A Novel Typology of Mutually Intelligible Words: The Case of Slavic Languages
Proceedings of the First Workshop on Dialects in NLP — A Resource Perspective
Abstract
In this paper, we demonstrate that using the notion of cognate in the task of evaluating mutual intelligibility (MI) in closely related languages can be confusing. We suggest a new term – percipiants – which handles MI of words irrespective of whether they have a common origin. We propose four classes of percipiants,which are differentiated by the degree and type of the closeness of meanings within the word pair. Furthermore, we claim that MI of individual words across a set of languages may be established computationally via normalized Levenshtein Distance (LD).
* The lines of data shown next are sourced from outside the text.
Lemma blocked_run {e : Enqueueable T} (cs : list (Call T))
    {s : AsyncQueue T} {vs : list T} :
  payload e = None ->
  forallb keeps_order cs = true ->
  blocked_by e s vs ->
  exists vs',
    vs = snd (run cs s) ++ vs' /\ blocked_by e (fst (run cs s)) vs'.
Proof.
  intros Hp. revert s vs.
  induction cs as [|c cs IH]; intros s vs Hk Hs; simpl in *.
  - now exists vs.
  - apply andb_prop in Hk. destruct Hk as [Hc Hk].
    assert (H1 : exists v1, vs = snd (step c s) ++ v1
                            /\ blocked_by e (fst (step c s)) v1).
    { destruct c as [data|o|]; simpl in *.
      - exists vs. split; trivial. now apply blocked_push.
      - exists vs. split; trivial. apply blocked_close; trivial.
        now destruct (immediately o).
      - destruct (blocked_next Hp Hs) as (v1 & Hv & H1).
        exists v1. now destruct (next s). }
    destruct H1 as (v1 & Hv & H1).
    destruct (step c s) as [s1 ys]; simpl in *.
    destruct (IH s1 v1 Hk H1) as (v2 & Hv2 & H2).
    destruct (run cs s1) as [s2 zs]; simpl in *.
    exists v2. split; trivial. now rewrite Hv, Hv2, app_assoc.
Qed.

Lemma blocked_consume {e : Enqueueable T} {s : AsyncQueue T} {vs : list T} :
  payload e = None ->
  blocked_by e s vs ->
  snd (consume s) = vs /\ ends_as e (iterator (fst (consume s))).
Proof.
  intros Hp (Hw & Hr & He & Hd).
  destruct (consume_remaining Hw) as (Hz & Hi & _).
  rewrite Hz, Hi. unfold remaining.
  destruct Hd as [(pre & post & Hrun & Hs & Hpre)|[-> Hend]].
  - destruct (outcome_stop (error s) e post Hp He) as [Hy Hstop].
    rewrite Hs, (outcome_payloads (error s) pre (e :: post) Hpre).
    rewrite Hy, app_nil_r.
    destruct (iterator s); try discriminate; auto.
  - pose proof (ends_as_at_rest _ _ Hend) as Hrun.
    destruct (iterator s); try discriminate; auto.
Qed.

Lemma feeding_blocked_push {s : AsyncQueue T} {vs ws : list T}
    (firsts rest : list (Pushable T)) (d : Pushable T) :
  feeding s vs ->
  payloads (map enqueueable firsts) = Some ws ->
  enqueueable d <> ERROR ->
  blocked_by (enqueueable d) (push (firsts ++ d :: rest) s) (vs ++ ws).
Proof.
  intros (Hc & He & Hr & Hrun & Hw & Hp) Hf Hd.
  unfold push. rewrite Hc. unfold push_body.
  destruct (firsts ++ d :: rest) as [|h t] eqn:Hdata.
  { now destruct firsts. }
  destruct (enqueue_tail (enqueueable h) (map enqueueable t) s Hr Hw)
    as (Hs' & Hw' & Hr' & Hrun' & _).
  repeat split; trivial.
  - intros H. now contradiction Hd.
  - left. exists (stream s ++ map enqueueable firsts), (map enqueueable rest).
    repeat split.
    + congruence.
    + rewrite Hs'.
      change (enqueueable h :: map enqueueable t)
        with (map enqueueable (h :: t)).
      now rewrite <- Hdata, map_app, app_assoc.
    + now rewrite payloads_app, Hp, Hf.
Qed.

Lemma feeding_blocked_empty_push (s : AsyncQueue T) (vs : list T) :
  feeding s vs -> blocked_by ERROR (push [] s) vs.
Proof.
  intros (Hc & He & Hr & Hrun & Hw & Hp).
  unfold push. rewrite Hc. unfold push_body.
  destruct (enqueue_tail ERROR [] s Hr Hw) as (Hs' & Hw' & Hr' & Hrun' & _).
  destruct (enqueue_fields false ERROR [] s) as (Herr & _).
  repeat split; trivial.
  - intros _. apply handleError_begins; [left; congruence|trivial].
  - left. exists (stream s), []. repeat split; trivial.
    simpl. congruence.
Qed.

(** Feeding, a [push] that brings in the entry [e] the loop stops at, then
    any calls that insert at the tail. *)
Lemma blocked_for_await (before after : list (Call T))
    (data : list (Pushable T)) (e : Enqueueable T) {vs : list T}
    (ws : list T) :
  fed before = Some vs ->
  (forall s rest, feeding s rest -> blocked_by e (push data s) (rest ++ ws)) ->
  payload e = None ->
  forallb keeps_order after = true ->
  exists it,
    for_await (before ++ Push data :: after) = (vs ++ ws, it) /\ ends_as e it.
Proof.
  intros Hfed Hpush Hp Hk. unfold for_await. rewrite run_app.
  destruct (feeding_run before fresh_feeding Hfed) as (rest & Hy & Hs).
  destruct (run before fresh) as [s1 ys]; simpl in *.
  destruct (blocked_run after Hp Hk (Hpush _ _ Hs)) as (v1 & Hv & H1).
  destruct (run after (push data s1)) as [s2 zs]; simpl in *.
  destruct (blocked_consume Hp H1) as (Hz & Hend).
  destruct (consume s2) as [s3 xs]; simpl in *.
  exists (iterator s3). split; trivial. f_equal.
  subst xs vs. now rewrite <- !app_assoc, Hv.
Qed.

(** A rejected promise in the queue: the loop yields what was pushed
    before it and then throws the reason of the rejection itself, not
    [#error]; what is behind the promise, arguments of the same [push]
    included, is never yielded, whatever is called afterwards short of an
    immediate [close]. *)
Theorem rejected_promise_is_thrown (before after : list (Call T))
    (firsts rest : list (Pushable T)) (vs ws : list T) (reason : Error) :
  fed before = Some vs ->
  payloads (map enqueueable firsts) = Some ws ->
  forallb keeps_order after = true ->
  for_await (before ++ Push (firsts ++ Later (Rejected reason) :: rest) :: after)
  = (vs ++ ws, Thrown (Some reason)).
Proof.
  intros Hfed Hf Hk.
  destruct (blocked_for_await before after
              (firsts ++ Later (Rejected reason) :: rest)
              (Pending (Rejected reason)) ws Hfed) as (it & Hrun & Hend);
    trivial.
  - intros s r Hs.
    apply (feeding_blocked_push firsts rest (Later (Rejected reason)) Hs Hf).
    discriminate.
  - simpl in Hend. now rewrite Hrun, Hend.
Qed.

(** A promise that never settles blocks the loop: it yields what was
    pushed before the promise and then stays suspended on it for good;
    neither later pushes nor a [close] that is not immediate get it to
    yield again or to finish. *)
Theorem unsettled_promise_blocks_the_loop (before after : list (Call T))
    (firsts rest : list (Pushable T)) (vs ws : list T) :
  fed before = Some vs ->
  payloads (map enqueueable firsts) = Some ws ->
  forallb keeps_order after = true ->
  for_await (before ++ Push (firsts ++ Later Unsettled :: rest) :: after)
  = (vs ++ ws, Hung).
Proof.
  intros Hfed Hf Hk.
  destruct (blocked_for_await before after
              (firsts ++ Later Unsettled :: rest)
              (Pending Unsettled) ws Hfed) as (it & Hrun & Hend);
    trivial.
  - intros s r Hs.
    apply (feeding_blocked_push firsts rest (Later Unsettled) Hs Hf).
    discriminate.
  - simpl in Hend. now rewrite Hrun, Hend.
Qed.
We verify our hypotheses by analyzing data from a psycholinguistic experiment where the respondents were to predict words missing in a text in their native language. In the experimental condition, the respondents had access to the text in their native language and in a language from the same language group (Slavic); in the control group, the respondents were performing the same test in the presence of their native language only. The analysis demonstrates that (a) psycholinguistically, MI may be defined as the difference between the average correctness of answers in the experimental and the control groups; (b) normalized LD may serve as an adequate predictor of the experimentally measured MI; (c) this MI corroborates the four classes of percipiants; (d) contextual factors weaken the predictive force of LD, requiring further investigation.